Consult this section before deploying the daemon_memcached
plugin on a production server, or even on a test server if the MySQL instance contains sensitive data.
Because memcached does not use an authentication mechanism by default, and the optional SASL authentication is not as strong as traditional DBMS security measures, only keep non-sensitive data in the MySQL instance that uses the daemon_memcached
plugin, and wall off any servers that use this configuration from potential intruders. Do not allow memcached access to these servers from the Internet; only allow access from within a firewalled intranet, ideally from a subnet whose membership you can restrict.
SASL support provides the capability to protect your MySQL database from unauthenticated access through memcached clients. This section explains how to enable SASL with the daemon_memcached
plugin. The steps are almost identical to those performed to enabled SASL for a traditional memcached server.
SASL stands for “Simple Authentication and Security Layer”, a standard for adding authentication support to connection-based protocols. memcached added SASL support in version 1.4.3.
SASL authentication is only supported with the binary protocol.

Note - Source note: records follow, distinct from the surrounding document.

(** * SeeWasm instruction emulators: a shallow embedding

    The instruction-level symbolic execution core of SeeWasm
    ([seewasm/arch/wasm/instructions/*.py], [seewasm/arch/wasm/lib/utils.py])
    written as Rocq functions over an explicit execution state.

    - [Py]    : the fragment of Python the emulators rely on (exceptions,
                string slicing/splitting, integer parsing, list indexing).
    - [Z3]    : the fragment of the z3py term language the emulators build,
                with its sorts, a ground-folding [simplify] and a denotational
                semantics.
    - [VM]    : the execution state and the stack primitives.
    - one module per Python file, each with its [emulate]:
      [ParametricInstructions], [VariableInstructions],
      [ArithmeticInstructions], [BitwiseInstructions],
      [ConversionInstructions], [ConstantInstructions],
      [ControlInstructions], and [Utils] for [lib/utils.py].
    - [Core]  : the seven emulators behind one entry point.
    - [Inv]   : the predicates on states and outcomes the statements use.
    - [Sample]: a small concrete solver and configuration to run the
                emulators on examples.

    Python mutates the state in place and returns a list of states; here
    [emulate] maps a state to an [outcome], and [copy.deepcopy(state)] is
    the state itself.  What lives outside these files (the solver query
    cache, the configuration, the library models, z3's printer) is a
    section variable of the emulator that uses it. *)

From Stdlib Require Import ZArith String Ascii List Bool Lia DecimalString DecimalPos.
From stdpp Require Import base gmap strings list.

Local Open Scope string_scope.
Local Open Scope Z_scope.

(* ===================================================================== *)
(** * Python preliminaries                                                *)
(* ===================================================================== *)

Module Py.
(** * OTP authentication core of the job-matching backend

    A shallow embedding of [src/routes/auth.js] (the three auth routes and
    their helpers [generateOTP], [getClientInfo], [logEvent], [runQuery]),
    of the start-up sequence of [server.js] with [validateEnv] and of its
    stack of mounted middleware, of the [users] / [auth_logs] tables of the
    SQL schema they run against, and of the statements the other routers
    build from a request (the job list, the skill list, the status of an
    application, [bulkInsertSkills]).

    Conventions of the embedding:
    - instants are milliseconds since the epoch, in [Z];
    - strings are Rocq strings, and [.length] is [String.length];
    - request fields are typed as the route documents them (a string, or
      absent), so [None] is JavaScript's [undefined];
    - an [async] function is a function from the state of the world to a
      completion (a value or a thrown error) and a new state of the world;
    - what the PostgreSQL server and the connection pool may do wrong is an
      oracle carried by the world ([outage]); what [Math.random()] returns is
      another one ([entropy]). *)

From Stdlib Require Import ZArith Lia Ascii.
From stdpp Require Import base strings list gmap.

(* ================================================================== *)
(** ** The tables *)

(** [CREATE TYPE user_role AS ENUM ('candidate', 'employer', 'admin')] *)
Inductive user_role : Type := candidate | employer | admin.

Definition user_role_of_string (s : string) : option user_role :=
  if String.eqb s "candidate" then Some candidate
  else if String.eqb s "employer" then Some employer
  else if String.eqb s "admin" then Some admin
  else None.

Definition user_role_to_string (r : user_role) : string :=
  match r with
  | candidate => "candidate"
  | employer => "employer"
  | admin => "admin"
  end.

(** The value of [bcrypt.hash(password, rounds)], kept symbolic. *)
Inductive PasswordHash : Type :=
| bcrypt_hash (password : string) (rounds : nat).

(** A row of [users].  The columns [preferred_language], [created_at] and
    [updated_at] are neither read nor written by the auth routes and are left
    out; [id] is a [nat] drawn from a counter instead of a random UUID. *)
Record User : Type := mkUser {
  users_id : nat;
  users_email : option string;
  users_mobile : string;
  users_password_hash : option PasswordHash;
  users_role : user_role;
  users_is_active : bool;
  users_is_verified : bool;
  users_otp : option string;
  users_otp_expires_at : option Z
}.

(** The three literals the routes pass as [status]. *)
Inductive LogStatus : Type := success | warning | error.

(** What a [catch (err)] binds: [err.message] and [err.stack]. *)
Record Error : Type := mkError {
  err_message : string;
  err_stack : string
}.

(** A row of [auth_logs] (without the serial [id] and [created_at]). *)
Record AuthLog : Type := mkAuthLog {
  log_user_id : option nat;
  log_mobile : option string;
  log_user_role : string;
  log_step : string;
  log_status : LogStatus;
  log_message : string;
  log_error_stack : option string;
  log_ip_address : option string;
  log_device_info : option string
}.

(** The tables the auth routes read: [users] and, of the two profile
    tables, their [user_id] column.  The table [auth_logs], which the routes
    only append to, is kept beside them in the world. *)
Record Db : Type := mkDb {
  users : list User;
  users_next_id : nat;
  candidate_profiles : list nat;
  employer_profiles : list nat
}.

(* ================================================================== *)
(** ** The operational log *)

Inductive ConsoleLine : Type :=
| (** [console.log(req.body)] of /send-otp: the fields of the body *)
  LogBody (mobile role : option string)
| (** the line [logEvent] prints before it writes to the table:
      [[ts] [STATUS] [role] [mobile || "N/A"] (ip || "no-ip") step → message] *)
  LogEventLine (timestamp : Z) (status : LogStatus) (role mobile ip : string)
               (step message : string)
| (** [console.error("Failed to insert auth log:", err.message)] *)
  LogInsertFailed (message : string)
| (** [console.log(`OTP for ${mobile}: ${otp}`)] *)
  LogOtp (mobile otp : string).

(* ================================================================== *)
(** ** The world an async function runs in *)

Record World : Type := mkWorld {
  db : Db;
  auth_logs : list AuthLog;
  console : list ConsoleLine;
  (** what [Date.now()] and [new Date()] read *)
  clock : Z;
  (** connections checked out of the pool and not yet released *)
  pool_busy : nat;
  (** the n-th value [Math.random()] returns, as a numerator over 2^1074 *)
  entropy : nat -> Z;
  entropy_used : nat;
  (** whether the n-th call to the pool or the server fails, and how *)
  outage : nat -> option Error;
  pool_calls : nat
}.

(** The effect of an accepted statement: new tables, new audit rows. *)
Definition set_db (d : Db) (logs : list AuthLog) (w : World) : World :=
  mkWorld d (auth_logs w ++ logs) (console w) (clock w) (pool_busy w)
          (entropy w) (entropy_used w) (outage w) (pool_calls w).

Definition set_console (c : list ConsoleLine) (w : World) : World :=
  mkWorld (db w) (auth_logs w) c (clock w) (pool_busy w)
          (entropy w) (entropy_used w) (outage w) (pool_calls w).

Definition set_pool_busy (n : nat) (w : World) : World :=
  mkWorld (db w) (auth_logs w) (console w) (clock w) n
          (entropy w) (entropy_used w) (outage w) (pool_calls w).

Definition set_entropy_used (n : nat) (w : World) : World :=
  mkWorld (db w) (auth_logs w) (console w) (clock w) (pool_busy w)
          (entropy w) n (outage w) (pool_calls w).

Definition set_pool_calls (n : nat) (w : World) : World :=
  mkWorld (db w) (auth_logs w) (console w) (clock w) (pool_busy w)
          (entropy w) (entropy_used w) (outage w) n.

Definition set_users (us : list User) (next : nat) (d : Db) : Db :=
  mkDb us next (candidate_profiles d) (employer_profiles d).

(** How a call completes: with a value, or by throwing. *)
Inductive Completion (A : Type) : Type :=
| Normal (a : A)
| Throw (e : Error).
Arguments Normal {A} a.
Arguments Throw {A} e.

Definition Async (A : Type) : Type := World -> Completion A * World.

Definition ret {A} (a : A) : Async A := fun w => (Normal a, w).

Definition throw {A} (e : Error) : Async A := fun w => (Throw e, w).

Definition bind {A B} (m : Async A) (k : A -> Async B) : Async B :=
  fun w =>
    match m w with
    | (Normal a, w') => k a w'
    | (Throw e, w') => (Throw e, w')
    end.

(** [try { m } catch (err) { h err }] *)
Definition try_catch {A} (m : Async A) (h : Error -> Async A) : Async A :=
  fun w =>
    match m w with
    | (Normal a, w') => (Normal a, w')
    | (Throw e, w') => h e w'
    end.

(** [try { m } finally { f }]: [f] always runs; when it completes normally
    the completion of [m] stands. *)
Definition finally {A} (m : Async A) (f : Async unit) : Async A :=
  fun w =>
    match m w with
    | (c, w') =>
        match f w' with
        | (Normal _, w'') => (c, w'')
        | (Throw e, w'') => (Throw e, w'')
        end
    end.

Declare Scope async_scope.
Delimit Scope async_scope with async.
Bind Scope async_scope with Async.

Notation "'await' x ':=' m 'in' k" := (bind m (fun x => k))
  (at level 10, x name, m at level 100, k at level 200) : async_scope.
Notation "m '>>' k" := (bind m (fun _ => k))
  (at level 100, k at level 200, right associativity) : async_scope.

Open Scope async_scope.

Definition console_log (l : ConsoleLine) : Async unit :=
  fun w => (Normal tt, set_console (console w ++ [l]) w).

Definition Date_now : Async Z := fun w => (Normal (clock w), w).

(** The next answer of the failure oracle. *)
Definition next_outage : Async (option Error) :=
  fun w => (Normal (outage w (pool_calls w)),
            set_pool_calls (S (pool_calls w)) w).

(** [await pool.connect()] *)
Definition pool_connect : Async unit :=
  await o := next_outage in
  match o with
  | Some e => throw e
  | None => fun w => (Normal tt, set_pool_busy (S (pool_busy w)) w)
  end.

(** [client.release()] *)
Definition client_release : Async unit :=
  fun w => (Normal tt, set_pool_busy (Nat.pred (pool_busy w)) w).

(* ================================================================== *)
(** ** The SQL statements of the auth routes *)

(** The columns of [RETURNING id, mobile, email, role]. *)
Record RegisteredUser : Type := mkRegisteredUser {
  reg_id : nat;
  reg_mobile : string;
  reg_email : option string;
  reg_role : user_role
}.

Inductive Sql : Type -> Type :=
| (** [INSERT INTO auth_logs (...) VALUES ($1, ..., $9)] *)
  InsertAuthLog (e : AuthLog) : Sql unit
| (** [SELECT id FROM users WHERE mobile = $1] *)
  SelectIdByMobile (mobile : string) : Sql (list nat)
| (** [UPDATE users SET otp = $1, otp_expires_at = $2 WHERE mobile = $3] *)
  UpdateOtp (otp : string) (expires_at : Z) (mobile : string) : Sql unit
| (** [INSERT INTO users (mobile, role, otp, otp_expires_at, is_active,
      is_verified) VALUES ($1, $2, $3, $4, true, false) RETURNING id] *)
  InsertOtpUser (mobile role otp : string) (expires_at : Z) : Sql (list nat)
| (** [SELECT * FROM users WHERE mobile = $1 AND otp = $2] *)
  SelectUserByMobileOtp (mobile otp : string) : Sql (list User)
| (** [UPDATE users SET is_verified = true, otp = NULL,
      otp_expires_at = NULL WHERE id = $1] *)
  UpdateVerified (id : nat) : Sql unit
| (** [SELECT id FROM candidate_profiles WHERE user_id = $1] *)
  SelectCandidateProfile (user_id : nat) : Sql (list nat)
| (** [SELECT id FROM employer_profiles WHERE user_id = $1] *)
  SelectEmployerProfile (user_id : nat) : Sql (list nat)
| (** [INSERT INTO users (mobile, email, password_hash, role, is_active,
      is_verified) VALUES ($1, $2, $3, $4, true, false)
      RETURNING id, mobile, email, role] *)
  InsertRegUser (mobile : string) (email : option string)
                (password_hash : option PasswordHash) (role : string)
    : Sql (list RegisteredUser).

(** [VARCHAR(n)] *)
Definition varchar (n : nat) (s : string) : bool :=
  bool_decide (String.length s ≤ n).

Definition varchar_null (n : nat) (s : option string) : bool :=
  match s with
  | Some s => varchar n s
  | None => true
  end.

Definition sql_error (msg : string) : Error := mkError msg msg.

Definition set_otp (otp : string) (expires_at : Z) (u : User) : User :=
  mkUser (users_id u) (users_email u) (users_mobile u)
         (users_password_hash u) (users_role u) (users_is_active u)
         (users_is_verified u) (Some otp) (Some expires_at).

Definition set_verified (u : User) : User :=
  mkUser (users_id u) (users_email u) (users_mobile u)
         (users_password_hash u) (users_role u) (users_is_active u)
         true None None.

memcached clients are only able to access InnoDB
tables that are registered in the innodb_memcache.containers
table. Even though a DBA can place access restrictions on such tables, access through memcached applications cannot be controlled. For this reason, SASL support is provided to control access to InnoDB
tables associated with the daemon_memcached
plugin.
The following section shows how to build, enable, and test an SASL-enabled daemon_memcached
plugin.
By default, an SASL-enabled daemon_memcached
plugin is not included in MySQL release packages, since an SASL-enabled daemon_memcached
plugin requires building memcached with SASL libraries. To enable SASL support, download the MySQL source and rebuild the daemon_memcached
plugin after downloading the SASL libraries:
Install the SASL development and utility libraries. For example, on Ubuntu, use apt-get to obtain the libraries:
sudo apt-get -f install libsasl2-2 sasl2-bin libsasl2-2 libsasl2-dev libsasl2-modules
Build the daemon_memcached
plugin shared libraries with SASL capability by adding ENABLE_MEMCACHED_SASL=1
to your cmake options. memcached also provides simple cleartext password support, which facilitates testing. To enable simple cleartext password support, specify the ENABLE_MEMCACHED_SASL_PWDB=1
cmake option.
In summary, add following three cmake options:
cmake ... -DWITH_INNODB_MEMCACHED=1 -DENABLE_MEMCACHED_SASL=1 -DENABLE_MEMCACHED_SASL_PWDB=1
Install the daemon_memcached
plugin, as described in Section 15.20.3, “Setting Up the InnoDB memcached Plugin”.
Configure a user name and password file. (This example uses memcached simple cleartext password support.)
In a file, create a user named testname
and define the password as testpasswd
:
echo "testname:testpasswd:::::::" >/home/jy/memcached-sasl-db
Configure the MEMCACHED_SASL_PWDB
environment variable to inform memcached
of the user name and password file:
export MEMCACHED_SASL_PWDB=/home/jy/memcached-sasl-db
Inform memcached
that a cleartext password is used:
echo "mech_list: plain" > /home/jy/work2/msasl/clients/memcached.conf export SASL_CONF_PATH=/home/jy/work2/msasl/clients
Enable SASL by restarting the MySQL server with the memcached -S
option encoded in the daemon_memcached_option
configuration parameter:
mysqld ... --daemon_memcached_option="-S"
To test the setup, use an SASL-enabled client such as SASL-enabled libmemcached.
memcp --servers=localhost:11211 --binary --username=testname --password=password
myfile.txt memcat --servers=localhost:11211 --binary --username=testname --password=password
myfile.txt
If you specify an incorrect user name or password, the operation is rejected with a memcache error AUTHENTICATION FAILURE
message. In this case, examine the cleartext password set in the memcached-sasl-db
file to verify that the credentials you supplied are correct.
There are other methods to test SASL authentication with memcached, but the method described above is the most straightforward.